En hiermede vooreerst genoeg van de feesten in Augustus. Zien wij nu, wat er van dit oord in September te verhalen is.

Welligt viel naar de gissing van den Delfschen mytholoog omtrent dezen tijd het derde jaargerigt der volksvergadering in, waarvan wij de eerste in het voorjaar, de tweede in den zomer, en de derde in het najaar kennen.

Zoo werd nog in 1329 door hertog Jan III bepaald, de jaargedingen te houden des maandags na Driekoningen, na beloken Paschen en St. Jan-Baptist.

Op welken tijd die nog in 1605 werden bepaald te zullen gehouden worden in Oudewater, zal nader worden aangetoond, wijl deze op meerdere mythologische feesttijden slaan.

Opmerkelijk mag echter de oude kermistijd genoemd worden, welke de laatste week in September, omstreeks St. Michael daar was. De herfstnachtevening, die alsdan gevierd werd, zou nader, volgens gis van prof. Rooijaards, op het feest van dien heilige zijn overgegaan. Hoe het zij, de feestdag van St. Michiel werd in allen gevalle vroeger zeer luisterrijk alhier gevierd, wijl de oude parochiekerk dien tot patroon had.

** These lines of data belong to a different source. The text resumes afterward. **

(** ** Example *)

Module TagDemo.
#[local] Instance demo_host : Host := plain_host.

Definition texts (l : list string) : jv := IList (JStr <$> (js <$> l)).
Definition tag (name : string) : jv := IMap false [(js "name", JStr (js name))].

Definition state : jv := IMap false [(js "json", IMap true [
  (js "tags", IList [tag "bank"; tag "auth"]);
  (js "produces", texts ["application/json"%string]);
  (js "paths", IMap true [
    (js "/bank/balances", IMap true [(js "get", IMap true [(js "tags", texts ["bank"; "auth"]%string)])]);
    (js "/node_info", IMap true [(js "get", IMap true []); (js "post", IMap true [(js "tags", texts ["auth"; "auth"]%string)])])])])].

(** Shorter texts first. *)
Definition by_length (s t : jsstr) : Z := slen s - slen t.

Definition declared : list jv := [tag "bank"; tag "auth"].
Definition ops : list tagged_op := match operationsWithRootInherited state with inr l => l | inl _ => [] end.

Definition shown : js_error + list (jv * list jv) :=
  let? gs := taggedOperations by_length (Named _ (js "alpha")) (Named _ (js "method")) state in
  inr ((fun g => (g_tag g, (fun op => default JUndef (im_get (t_entry op) (js "id"))) <$> g_operations g)) <$> gs).
End TagDemo.

Example tags_shown : TagDemo.shown = inr [
  (JStr (js "bank"), [JStr (js "get-/bank/balances")]);
  (JStr (js "auth"), [JStr (js "get-/bank/balances"); JStr (js "post-/node_info")]);
  (JStr (js "default"), [JStr (js "get-/node_info")])].
Proof. vm_compute. reflexivity. Qed.

Lemma operations_by_tag_witness : exists gs,
  @taggedOperations TagDemo.demo_host TagDemo.by_length (Named _ (js "alpha")) (Named _ (js "method")) TagDemo.state = inr gs /\
  NoDup (g_tag <$> gs) /\
  (forall g, g ∈ gs -> exists t, g_tag g = JStr t /\
     g_operations g ≡ₚ base.filter (fun op => tagged t op = true) TagDemo.ops /\
     (@operationsSorter TagDemo.demo_host TagDemo.by_length (Named _ (js "method")) = None ->
      g_operations g = base.filter (fun op => tagged t op = true) TagDemo.ops)) /\
  (forall t, (exists g, g ∈ gs /\ g_tag g = JStr t) <->
             t ∈ [js "bank"; js "auth"] \/ existsb (tagged t) TagDemo.ops = true).
Proof.
  refine (operations_by_tag TagDemo.by_length (Named _ (js "alpha")) (Named _ (js "method")) TagDemo.state TagDemo.ops
    TagDemo.declared [js "bank"; js "auth"] _ _ _ _ _ _).
  - vm_compute. reflexivity.
  - unfold TagDemo.ops. vm_compute. repeat (constructor; [by first [left; reflexivity|right; reflexivity]|]). constructor.
  - vm_compute. reflexivity.
  - repeat constructor.
  - intros names a b (s & -> & _)%list_elem_of_fmap _. by eexists.
  - intros a b Ha Hb. unfold TagDemo.ops in Ha, Hb. vm_compute in Ha, Hb.
    repeat (apply elem_of_cons in Ha as [-> | Ha]; [|]); try by apply not_elem_of_nil in Ha.
    all: repeat (apply elem_of_cons in Hb as [-> | Hb]; [by eexists|]); by apply not_elem_of_nil in Hb.
Defined.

In October vinden wij alhier geene sporen van heidensche eerdienst.

En van die in November, als het feest van St. Maarten bij de Christenen inviel, en in December als het midwinterfeest daar was, is reeds gesproken, en wij treden daaromtrent niet in herhaling.

Gingen nu, geachte lezer, sommige zaken die men groot waardeerde, tot diepe verachting en kinderspel over, dat echter ging niet met alle heidensche feesten zoo.

Het heidendom liet niet zoo gemakkelijk zijne blijde feesten glippen, voor die van het christendom.

Wijsselijk besloot men dus waar dit kon en niet met de kerk streed, de feesten van eerstgenoemden op die der laatsten over te brengen; alzoo waren de heidenen spoediger voor het christendom gewonnen.

Daarom ook werd het midwinterfeest, waarbij zij hunne zonnegeboorte vierden, veranderd in ons kersfeest, waarin de Christen de geboorte herdenkt van den Zaligmaker.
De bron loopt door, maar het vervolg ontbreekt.